Collected data:
╔══
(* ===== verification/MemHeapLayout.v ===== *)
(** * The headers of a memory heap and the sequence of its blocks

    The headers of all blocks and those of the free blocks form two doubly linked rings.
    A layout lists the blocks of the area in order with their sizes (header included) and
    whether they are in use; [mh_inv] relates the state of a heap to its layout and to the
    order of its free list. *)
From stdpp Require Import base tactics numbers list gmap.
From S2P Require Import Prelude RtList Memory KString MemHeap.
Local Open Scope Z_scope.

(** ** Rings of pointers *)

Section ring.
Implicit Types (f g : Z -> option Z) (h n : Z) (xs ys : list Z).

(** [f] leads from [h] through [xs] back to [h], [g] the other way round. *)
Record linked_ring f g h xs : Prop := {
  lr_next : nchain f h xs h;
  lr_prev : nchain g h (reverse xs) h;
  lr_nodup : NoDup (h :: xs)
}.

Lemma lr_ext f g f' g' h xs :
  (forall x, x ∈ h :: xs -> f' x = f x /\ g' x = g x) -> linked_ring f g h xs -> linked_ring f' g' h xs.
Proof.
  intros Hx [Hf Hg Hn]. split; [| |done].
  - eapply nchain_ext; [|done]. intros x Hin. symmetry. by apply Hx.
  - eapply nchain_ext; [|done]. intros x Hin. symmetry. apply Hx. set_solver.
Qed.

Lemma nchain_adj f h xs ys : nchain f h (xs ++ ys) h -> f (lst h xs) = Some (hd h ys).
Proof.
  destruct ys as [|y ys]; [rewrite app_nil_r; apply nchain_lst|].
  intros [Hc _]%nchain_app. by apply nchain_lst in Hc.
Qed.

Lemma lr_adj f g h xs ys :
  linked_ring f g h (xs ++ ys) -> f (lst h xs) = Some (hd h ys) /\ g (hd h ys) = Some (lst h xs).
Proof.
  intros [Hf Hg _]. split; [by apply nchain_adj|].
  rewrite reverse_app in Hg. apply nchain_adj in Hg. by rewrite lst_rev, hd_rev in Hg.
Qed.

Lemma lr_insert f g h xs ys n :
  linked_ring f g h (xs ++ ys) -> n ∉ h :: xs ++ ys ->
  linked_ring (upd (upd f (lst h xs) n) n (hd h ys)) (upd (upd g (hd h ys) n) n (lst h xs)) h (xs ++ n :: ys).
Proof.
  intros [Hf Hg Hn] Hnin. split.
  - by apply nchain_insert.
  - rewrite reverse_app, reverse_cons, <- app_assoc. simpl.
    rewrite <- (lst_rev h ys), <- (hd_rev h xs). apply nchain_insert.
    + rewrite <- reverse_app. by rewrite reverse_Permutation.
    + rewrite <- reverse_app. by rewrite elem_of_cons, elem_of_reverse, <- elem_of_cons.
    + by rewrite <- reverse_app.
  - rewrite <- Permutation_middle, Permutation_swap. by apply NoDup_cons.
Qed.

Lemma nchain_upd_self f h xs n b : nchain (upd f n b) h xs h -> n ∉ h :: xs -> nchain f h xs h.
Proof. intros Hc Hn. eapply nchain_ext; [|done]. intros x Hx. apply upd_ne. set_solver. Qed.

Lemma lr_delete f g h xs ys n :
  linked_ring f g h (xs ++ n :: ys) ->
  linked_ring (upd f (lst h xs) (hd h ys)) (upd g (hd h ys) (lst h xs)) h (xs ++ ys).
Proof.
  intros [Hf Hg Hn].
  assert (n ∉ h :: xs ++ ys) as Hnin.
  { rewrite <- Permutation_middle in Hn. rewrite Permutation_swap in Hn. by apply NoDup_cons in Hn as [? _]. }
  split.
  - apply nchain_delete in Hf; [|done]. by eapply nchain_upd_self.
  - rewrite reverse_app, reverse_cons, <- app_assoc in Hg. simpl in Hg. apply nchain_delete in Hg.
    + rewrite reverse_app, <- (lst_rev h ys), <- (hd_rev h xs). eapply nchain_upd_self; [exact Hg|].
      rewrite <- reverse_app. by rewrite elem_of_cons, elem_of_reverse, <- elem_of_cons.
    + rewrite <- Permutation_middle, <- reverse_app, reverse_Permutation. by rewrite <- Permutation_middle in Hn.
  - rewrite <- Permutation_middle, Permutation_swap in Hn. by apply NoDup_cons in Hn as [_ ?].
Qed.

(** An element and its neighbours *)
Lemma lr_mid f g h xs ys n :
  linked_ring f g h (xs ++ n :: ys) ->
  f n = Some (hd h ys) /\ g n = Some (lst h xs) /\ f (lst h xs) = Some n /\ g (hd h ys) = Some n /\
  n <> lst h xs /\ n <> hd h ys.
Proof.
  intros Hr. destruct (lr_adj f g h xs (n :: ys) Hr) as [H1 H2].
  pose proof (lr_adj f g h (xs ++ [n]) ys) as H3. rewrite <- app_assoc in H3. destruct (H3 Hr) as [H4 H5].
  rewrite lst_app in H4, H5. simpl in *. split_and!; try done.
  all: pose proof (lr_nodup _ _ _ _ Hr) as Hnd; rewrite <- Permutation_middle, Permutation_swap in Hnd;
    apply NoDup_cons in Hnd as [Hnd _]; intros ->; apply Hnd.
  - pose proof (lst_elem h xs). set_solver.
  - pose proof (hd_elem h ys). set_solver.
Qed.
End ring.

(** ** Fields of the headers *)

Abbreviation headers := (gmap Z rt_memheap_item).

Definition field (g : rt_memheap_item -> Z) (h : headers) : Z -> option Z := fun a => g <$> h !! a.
╚══
TASK INSTRUCTIONS
All lines from the one containing "Abbreviation headers := (gmap" through the last line of the data, both included, are to be retyped exactly, and no other line belongs in the answer.

TASK OUTPUT
Abbreviation headers := (gmap Z rt_memheap_item).

Definition field (g : rt_memheap_item -> Z) (h : headers) : Z -> option Z := fun a => g <$> h !! a.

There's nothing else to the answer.